(** A code of three digits. *)
Lemma code_digits code :
  100 <= code <= 999 -> exists a b e, 0 <= a < 10 /\ 0 <= b < 10 /\ 0 <= e < 10 /\ code = (a * 10 + b) * 10 + e /\
    chars (to_string code) = [digit_char a; digit_char b; digit_char e].
Proof.
  intros H. exists (code / 100), (code / 10 mod 10), (code mod 10).
  assert (A : forallb (fun k => let c := 100 + Z.of_nat k in
    bool_decide (chars (to_string c) = [digit_char (c / 100); digit_char (c / 10 mod 10); digit_char (c mod 10)])) (seq 0 900) = true)
    by (by vm_compute).
  rewrite forallb_forall in A. specialize (A (Z.to_nat (code - 100)) (proj2 (in_seq 900 0 (Z.to_nat (code - 100))) ltac:(lia))). cbv zeta in A.
  rewrite Z2Nat.id, Zplus_minus in A by lia. apply bool_decide_eq_true_1 in A.
  split_and!; [apply Z.div_pos; lia|apply Z.div_lt_upper_bound; lia|apply Z.mod_pos_bound; lia..| |exact A].
  pose proof (Z.div_mod code 10 ltac:(lia)). pose proof (Z.div_mod (code / 10) 10 ltac:(lia)).
  rewrite Z.div_div in * by lia. change (10 * 10) with 100 in *. lia.
Qed.

Lemma chars_response code reason kvs :
  chars (response_text code reason kvs) =
    "H"%char :: chars "TTP/1.1 " ++ (chars (to_string code) ++ [" "%char]) ++ chars reason ++ CR :: LF :: chars (block kvs) ++ [CR; LF].
Proof.
  unfold response_text. rewrite !chars_app. change (chars http11) with ("H"%char :: chars "TTP/1.1"). change (chars crlf) with [CR; LF].
  change (chars " ") with [" "%char]. change (chars "TTP/1.1 ") with (chars "TTP/1.1" ++ [" "%char]).
  cbn [app]. by rewrite <- !app_assoc.
Qed.

Section Whole.
Context {C : Type} (st : http_parser_settings C) `{!Receiver st} (data beyond : list ascii) (c c1 : C) (Hbegin : begins st c c1).
Abbreviation reaches := (reaches st data beyond false).

(** The first byte tells nothing but that a message begins. *)
Lemma response_begins n f rest :
  fresh n c f -> drop n data = "H"%char :: rest ->
  reaches f (fun g => among s_res_or_resp_H (n + 1) c1 line_head 1 g /\ unmarked g).
Proof.
  intros F Hd. apply data_here in Hd as [H0 _]. destruct (fresh_between n c f F) as (mk & -> & Hmk). clear F.
  set (f1 := update_state s_res_or_resp_H (clear_message (counted (between n mk c)))).
  assert (P1 : pass st data beyond false false "H"%char (between n mk c) = callback_notify st message_begin (S n) f1 (@break C)).
  { rewrite pass_counted by (by vm_compute). reflexivity. }
  rewrite (begins_run st c c1) in P1 by done.
  eexists 1%nat, _. split; [eapply run_break; [exact H0|exact P1|apply run_refl]|].
  split; [split; try done; cbn; lia|]. intros k. cbn. apply Hmk.
Qed.

(** What the callbacks make of their state on the status line: without a reason
    there is none. *)
Definition status_told (code : Z) (reason : string) (d1 d2 : C) : Prop :=
  if decide (reason = "") then d2 = d1 else tells_at st (response_head code) status reason d1 d2.

Lemma response_head_read code reason kvs c2 c3 c4 n f rest :
  100 <= code <= 999 -> Forall reason_char (chars reason) -> block_ok kvs ->
  let text := response_text code reason kvs in
  len text <= HTTP_MAX_HEADER_SIZE ->
  status_told code reason c1 c2 -> told st kvs c2 c3 ->
  head_told st (response_fields code kvs) c3 c4 -> ending c4 ->
  fresh n c f -> drop n data = chars text ++ rest ->
  reaches f (after_head st (n + length (chars text)) c4 (response_fields code kvs)).
Proof.
  intros Hc HR HB text Hl T1 T2 T3 Hg F Hd.
  destruct (code_digits code Hc) as (a & b & e & Ha & Hb & He & Ec & Et).
  assert (D0 : drop n data = "H"%char :: chars "TTP/1.1 " ++ [digit_char a; digit_char b; digit_char e; " "%char] ++
    chars reason ++ CR :: LF :: chars (block kvs) ++ CR :: LF :: rest).
  { rewrite Hd. unfold text. rewrite chars_response, Et. cbn [app]. rewrite <- !app_assoc. cbn [app]. rewrite <- !app_assoc. cbn [app].
    by rewrite <- !app_assoc. }
  assert (Hsum : length (chars text) = (13 + (length (chars reason) + (2 + (length (chars (block kvs)) + 2))))%nat).
  { unfold text. rewrite chars_response, Et. cbn [length app]. rewrite length_app. change (length (chars "TTP/1.1 ")) with 8%nat.
    cbn [length]. rewrite length_app. cbn [length]. rewrite length_app. cbn [length]. lia. }
  unfold len in Hl. fold text in Hl.
  eapply reaches_trans; [eapply response_begins; [exact F|exact D0]|]. clear F f. intros f [A U].
  apply data_here in D0 as [_ D0]. replace (S n) with (n + 1)%nat in D0 by lia.
  eapply reaches_trans; [eapply (res_version_read st data beyond false _ _ f); [exact A|exact U|exact D0]|].
  clear A U f. intros f (A & U & D1).
  eapply reaches_trans; [eapply (code_read st data beyond false _ _ f a b e); [exact A|exact U|exact Ha|exact Hb|exact He|exact D1]|].
  clear A U f D0 D1. intros f (A & U & D2). rewrite <- Ec in A.
  eapply reaches_trans with (P := fun g => among s_header_field_start (n + 13 + length (chars reason) + 2) c2 (response_head code)
    (13 + Z.of_nat (length (chars reason)) + 2) g /\ unmarked g).
  { replace (n + 13)%nat with (n + 9 + 4)%nat by lia. unfold status_told in T1. destruct (decide (reason = "")) as [->|Hne].
    - subst c2. cbn [chars length]. rewrite Nat.add_0_r. eapply no_reason_read; [exact A|exact U|exact D2|cbn; lia].
    - destruct (chars reason) as [|ch l] eqn:Er; [by destruct Hne; apply chars_inj|].
      rewrite <- (of_chars_chars reason), Er in T1.
      eapply reaches_trans; [eapply reason_read; [exact A|exact U|done|exact HR|exact D2|exact T1|cbn in *; lia]|].
      intros g [G1 G2]. apply reaches_refl. split; [|exact G2]. cbn [length].
      replace (n + 9 + 4 + S (length l) + 2)%nat with (n + 9 + 4 + length l + 3)%nat by lia.
      by replace (13 + Z.of_nat (S (length l)) + 2) with (13 + Z.of_nat (length l) + 3) by lia. }
  clear A U f. intros f [A U]. pose proof (data_on data _ _ _ D2) as D3. apply data_here in D3 as [_ D3]. apply data_here in D3 as [_ D3].
  eapply reaches_trans; [eapply (block_end st data beyond false kvs _ _ c3 c4 _ (response_fields code kvs) _ f);
    [by apply among_line_start| | |exact T2|by apply response_fields_ok|exact T3|exact Hg|unfold len; lia]|].
  { apply effects_run; [done|apply HB|apply HB|by left]. }
  { at_place D3. }
  intros g G. apply reaches_refl. match type of G with after_head _ ?x _ _ _ => replace (n + length (chars text))%nat with x by lia end. exact G.
Qed.
End Whole.

(** ** Responses on a connection *)

(** A response to send: its code, its reason, its fields, the pieces of its body. *)
Record answer := { a_code : Z; a_reason : string; a_fields : list (string * string); a_pieces : list string }.

Definition answer_head (w : answer) : string := response_text (a_code w) (a_reason w) (a_fields w).

(** A code of three digits, a reason of one line, fields that are followed, of a
    size the parser takes. *)
Record head_answerable (w : answer) : Prop := {
  an_code : 100 <= a_code w <= 999;
  an_reason : Forall reason_char (chars (a_reason w));
  an_fields : block_ok (a_fields w);
  an_size : len (answer_head w) <= HTTP_MAX_HEADER_SIZE }.

(** The body is written as [text]. *)
Record answerable (w : answer) (text : string) : Prop := {
  an_head : head_answerable w;
  an_body : body_text (response_framing (a_code w) (a_fields w)) (a_pieces w) text }.

(** The status that is told: without a reason, that of the object it is read into. *)
Definition told_status (r0 : http_response) (code : Z) (reason : string) : Z * string :=
  if decide (reason = "") then (_status_code r0, _status_message r0) else (code, reason).

(** The response [r] is [w], read into the blank response [r0]. *)
Record answered (r0 : http_response) (w : answer) (r : http_response) : Prop := {
  as_status : (_status_code r, _status_message r) = told_status r0 (a_code w) (a_reason w);
  as_headers : headers_read (response_base r0) (stays (a_code w) (a_fields w)) (a_fields w) (response_base r) }.

Lemma status_heard r0 v out code reason :
  MultiMap.wf (_headers (response_base r0)) ->
  exists r1 c, status_told (parser_settings (Some (Res r0))) code reason (set_data_ (Some (Res r0)) (at_rest v out)) c /\
    reading (Res r1) out [] c /\ response_base r1 = response_base r0 /\
    (_status_code r1, _status_message r1) = told_status r0 code reason /\ _version c = v /\ _ignore c = false.
Proof.
  intros Hwf. unfold status_told, told_status.
  assert (R : forall c r, _data c = Some (Res r) -> response_base r = response_base r0 -> _headers_completed c = false ->
    output c = out -> _got_header c = false -> _key c = "" /\ _value c = "" -> reading (Res r) out [] c).
  { intros c r H1 H2 H3 H4 H5 H6. split; [done|done|]. exists (Res r), []. rewrite with_base_same. cbn [msg_base]. rewrite H2, H5.
    do 5 (split; [done|]). split; [cbn; by rewrite orb_false_r|]. done. }
  destruct (decide (reason = "")) as [->|Hne].
  - exists r0. eexists. split; [reflexivity|]. split; [by apply R|]. done.
  - exists (status_with code reason r0). eexists. split; [|split; [|split; [reflexivity|split; [reflexivity|]]]].
    + intros l p Hap. unfold plain_cb. cbn [on_event]. unfold on_status. rewrite (the_data_eq _ (Res r0)) by done.
      cbn [mbind outcome_bind mret outcome_ret _status at_rest reset set_data_ set_progress emit new_codec].
      rewrite string_app_nil_l. assert (Es : status_code p = code) by (change (status_code (apart p) = code); by rewrite Hap).
      rewrite Es. reflexivity.
    + by apply R.
    + done.
Qed.

(** The codec over the head of a response. *)
Lemma answer_heard r0 w v out :
  head_answerable w -> MultiMap.wf (_headers (response_base r0)) -> v = UNSET \/ v = HTTP11 ->
  let st := parser_settings (Some (Res r0)) in
  exists r c2 c3 c4, answered r0 w r /\
    status_told st (a_code w) (a_reason w) (set_data_ (Some (Res r0)) (at_rest v out)) c2 /\ told st (a_fields w) c2 c3 /\
    head_told st (response_fields (a_code w) (a_fields w)) c3 c4 /\ receiving (settings := st) c4 /\
    output c4 = out ++ [got_header (Res r)] /\ _version c4 = HTTP11.
Proof.
  intros [_ _ HB _] Hwf Hv st.
  destruct (status_heard r0 v out (a_code w) (a_reason w) Hwf) as (r1 & c2 & T1 & R1 & B & Es & V1 & I1).
  assert (HP : Forall taken (a_fields w)) by (eapply Forall_impl; [apply HB|apply readable_taken]).
  destruct (fields_told (Some (Res r0)) (Res r1) out (a_fields w) [] c2 R1 ltac:(constructor) HP) as (c3 & T2 & R2 & V2 & I2).
  set (p1 := response_fields (a_code w) (a_fields w)).
  assert (P : http_major p1 = 1 /\ http_minor p1 = 1).
  { unfold p1, response_fields. by destruct (effects_same (response_head (a_code w)) (a_fields w)) as (_ & _ & _ & _ & -> & -> & _). }
  destruct P as (P1 & P2).
  destruct (head_completed (Res r1) out (a_fields w) c3 p1 R2 HP) as (d & msg & c4 & Hk & Hmsg & Hr & Hg & Hi & Ho & V4);
    [rewrite V2, V1; done|exact P1|exact P2|].
  destruct msg as [|r2]; [done|]. cbn [finished with_base] in Ho.
  eexists _, c2, c3, c4. split; [|split; [exact T1|split; [exact T2|split; [|split; [|split; [exact Ho|done]]]]]].
  - cbn in Hmsg. injection Hmsg as Hmsg. split; cbn.
    + rewrite <- Es, <- Hmsg. done.
    + unfold p1 in Hr. rewrite response_fields_alive in Hr by done. cbn [msg_base] in Hr. by rewrite B in Hr.
  - intros p Hap. unfold plain_cb. cbn [on_event].
    assert (X : on_headers_complete p c3 = on_headers_complete p1 c3) by (by rewrite <- Hap). by rewrite X, Hk.
  - split; [by rewrite Hi, I2, I1|exact Hg].
Qed.
(* ===== verification/HttpRoundTrip.v ===== *)
(** * From a message to its bytes and back

    What a user of the codec sends, another one receives: [serialize] and the
    encoder (src/src/http/http_structured_data.cpp, http_request.cpp,
    http_response.cpp, http_codec.cpp) write what the parser and the callbacks of
    the codec (src/src/http_parser/http_parser.c, src/src/http/http_codec_impl.h)
    read. *)

From S2P Require Import Prelude CppStd MultiMap Utils HttpCommons StructuredData HttpMessages.
From S2P Require Import Encoder UrlParser HttpParser HttpExecute HttpSafe Decoder HttpCodec HttpRun.
From S2P Require Import HttpMethod HttpHead HttpFields DecodeHead HttpBody HttpRequest HttpResponse.

(** ** A block with a line for every field *)

(** No field has two values: their line would be one. *)
Definition single (m : headers_map) : Prop := forall k, (length (values k m) <= 1)%nat.

Lemma single_cons h m : single (h :: m) -> single m /\ values h.1 m = [].
Proof.
  intros S. split.
  - intros k. pose proof (S k) as H. rewrite values_cons in H. case_decide; cbn in H; lia.
  - pose proof (S h.1) as H. rewrite values_cons, decide_True in H by done. cbn in H. apply length_zero_iff_nil. lia.
Qed.

Lemma single_value m k v : single m -> (k, v) ∈ m -> values k m = [v].
Proof.
  intros S H. apply values_elem in H. pose proof (S k) as L. destruct (values k m) as [|x [|y l]]; cbn in L; [by apply elem_of_nil in H| |lia].
  apply list_elem_of_singleton in H. by subst.
Qed.

Lemma keys_single m last : single m -> (forall k, last = Some k -> values k m = []) -> keys_after last m = fst <$> m.
Proof.
  revert last. induction m as [|h m IH]; intros last S Hl; [done|]. cbn [keys_after fmap list_fmap].
  rewrite bool_decide_eq_false_2.
  - f_equal. destruct (single_cons h m S) as [S1 S2]. apply IH; [done|]. by intros k [= <-].
  - intros ->. specialize (Hl h.1 eq_refl). by rewrite values_cons, decide_True in Hl.
Qed.

Lemma block_single m : single m -> header_block m = block m +:+ crlf.
Proof.
  intros S. unfold header_block, block, keys. rewrite keys_single by done. f_equal. f_equal.
  rewrite <- list_fmap_compose. apply list_fmap_ext. intros i [k v] Hi. apply list_elem_of_lookup_2 in Hi.
  unfold line, field_line. cbn [compose fst snd]. rewrite (single_value m k v S Hi). done.
Qed.

(** ** Fields read back *)

Lemma field_values_absent k old m :
  Forall (fun h => lowercase h.1 = h.1) m -> values k m = [] ->
  field_values k old m = if chunks_set m && bool_decide (k = hf_content_len) then [] else old.
Proof.
  intros HF. revert old. induction HF as [|h m Hh HF IH]; intros old Hv; [done|].
  rewrite values_cons in Hv. case_decide as Hk; [done|]. cbn [field_values foldl]. fold (field_values k (values_step k old h) m).
  rewrite IH by done. unfold values_step. cbv zeta. rewrite Hh, decide_False by done. cbn [chunks_set existsb].
  fold (chunks_set m). rewrite Hh. by destruct (sets_chunked _ _), (chunks_set m), (bool_decide _).
Qed.

Lemma field_values_present k v old m :
  Forall (fun h => lowercase h.1 = h.1) m -> single m -> values k m = [v] -> (k = hf_content_len -> chunks_set m = false) ->
  old = [] \/ singular k = true -> field_values k old m = [v].
Proof.
  intros HF. revert old. induction HF as [|h m Hh HF IH]; intros old S Hv Hc Ho; [done|].
  destruct (single_cons h m S) as [S1 S2]. cbn [field_values foldl]. fold (field_values k (values_step k old h) m).
  cbn [chunks_set existsb] in Hc. fold (chunks_set m) in Hc.
  assert (Hc' : k = hf_content_len -> chunks_set m = false) by (intros E; by apply Hc, orb_false_iff in E as [_ ?]).
  rewrite values_cons in Hv. unfold values_step. cbv zeta. rewrite Hh. case_decide as Hk.
  - subst k. injection Hv as <- Hv. rewrite field_values_absent by done.
    assert (E : chunks_set m && bool_decide (h.1 = hf_content_len) = false).
    { apply andb_false_iff. destruct (decide (h.1 = hf_content_len)) as [E|E]; [left; by apply Hc'|right; by apply bool_decide_eq_false]. }
    rewrite E. destruct Ho as [-> | ->]; [by destruct (singular h.1 || sets_chunked h.1 h.2)|done].
  - apply IH; [done|done|done|]. destruct (sets_chunked h.1 h.2 && bool_decide (k = hf_content_len)); [by left|exact Ho].
Qed.

(** ** Headers that are read back *)

(** The headers of a message that is sent with the pieces [ds]: in the range of
    the operations of [http_structured_data], HTTP/1.1, every field once and of a
    form that is followed, and what the members say said by the fields. *)
Record sendable_data (d : http_structured_data) (ds : list string) : Prop := {
  sd_valid : valid d;
  sd_protocol : _protocol d = HTTP11;
  sd_single : single (_headers d);
  sd_block : block_ok (_headers d);
  sd_connection : values hf_connection (_headers d) = [if _keepalive d then hv_keepalive else hv_connection_close];
  sd_chunked : existsb is_coding (_headers d) = _chunked d;
  sd_framed : _chunked d = false -> values hf_content_len (_headers d) = [to_string (len (concat_str ds))];
  sd_length : len (concat_str ds) < 2 ^ 60 }.

(** The members that go over the wire, or are said there. *)
Record same_data (d d' : http_structured_data) : Prop := {
  sm_headers : _headers d' = _headers d;
  sm_protocol : _protocol d' = _protocol d;
  sm_chunked : _chunked d' = _chunked d;
  sm_keepalive : _keepalive d' = _keepalive d;
  sm_length : _chunked d = false -> _content_len d' = _content_len d }.

Lemma existsb_in {A} (f g : A -> bool) l : (forall x, x ∈ l -> f x = g x) -> existsb f l = existsb g l.
Proof.
  induction l as [|x l IH]; intros H; [done|]. cbn. rewrite (H x) by by left. f_equal. apply IH. intros y Hy. apply H. by right.
Qed.

Lemma coding_chunks m : Forall readable m -> chunks_set m = existsb is_coding m.
Proof.
  intros HF. apply existsb_in. intros kv Hin. rewrite Forall_forall in HF. specialize (HF kv Hin).
  unfold sets_chunked, is_coding. change hf_transfer_encoding with TRANSFER_ENCODING.
  case_bool_decide as Hk; [|done]. cbn [andb]. destruct HF as [G|[[H _]|[[H _]|[_ Hv]]]].
  - by destruct (good_unknown kv TRANSFER_ENCODING G ltac:(in_list)).
  - by rewrite Hk in H.
  - by rewrite Hk in H.
  - by rewrite Hv.
Qed.

Lemma close_single m (ka : bool) :
  Forall (fun h => lowercase h.1 = h.1) m -> single m -> values hf_connection m = [if ka then hv_keepalive else hv_connection_close] ->
  existsb is_close m = negb ka.
Proof.
  intros HL S Hv. destruct ka; cbn [negb].
  - apply not_true_iff_false. intros ([k v] & Hin & E)%existsb_exists. apply list_elem_of_In in Hin.
    rewrite Forall_forall in HL. unfold is_close in E. rewrite (HL _ Hin) in E. cbn [fst snd] in E.
    apply andb_prop in E as [E1%bool_decide_eq_true E2%bool_decide_eq_true]. subst.
    pose proof (single_value m _ _ S Hin) as H. change CONNECTION with hf_connection in H. by rewrite Hv in H.
  - apply existsb_exists. exists (hf_connection, hv_connection_close). split; [|done].
    apply list_elem_of_In, values_elem. rewrite Hv. by left.
Qed.

Lemma blank_headers t d0 :
  new_data t = Ok d0 -> valid d0 /\ _chunked d0 = false /\ values hf_content_len (_headers d0) = ["0"] /\
    forall k, k <> hf_connection -> k <> hf_content_len -> values k (_headers d0) = [].
Proof.
  intros E. split; [by eapply valid_new|]. revert E. vm_compute (new_data t). intros [= <-]. split; [done|]. split; [done|].
  intros k H1 H2. unfold _headers. rewrite !values_cons. cbn [fst snd].
  rewrite !decide_False by (intros <-; by first [apply H1|apply H2]). done.
Qed.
________
= Exercise directions =
From the entries above, say how many lines contain "answered". Only the number is wanted.

= Solution for this exercise =
2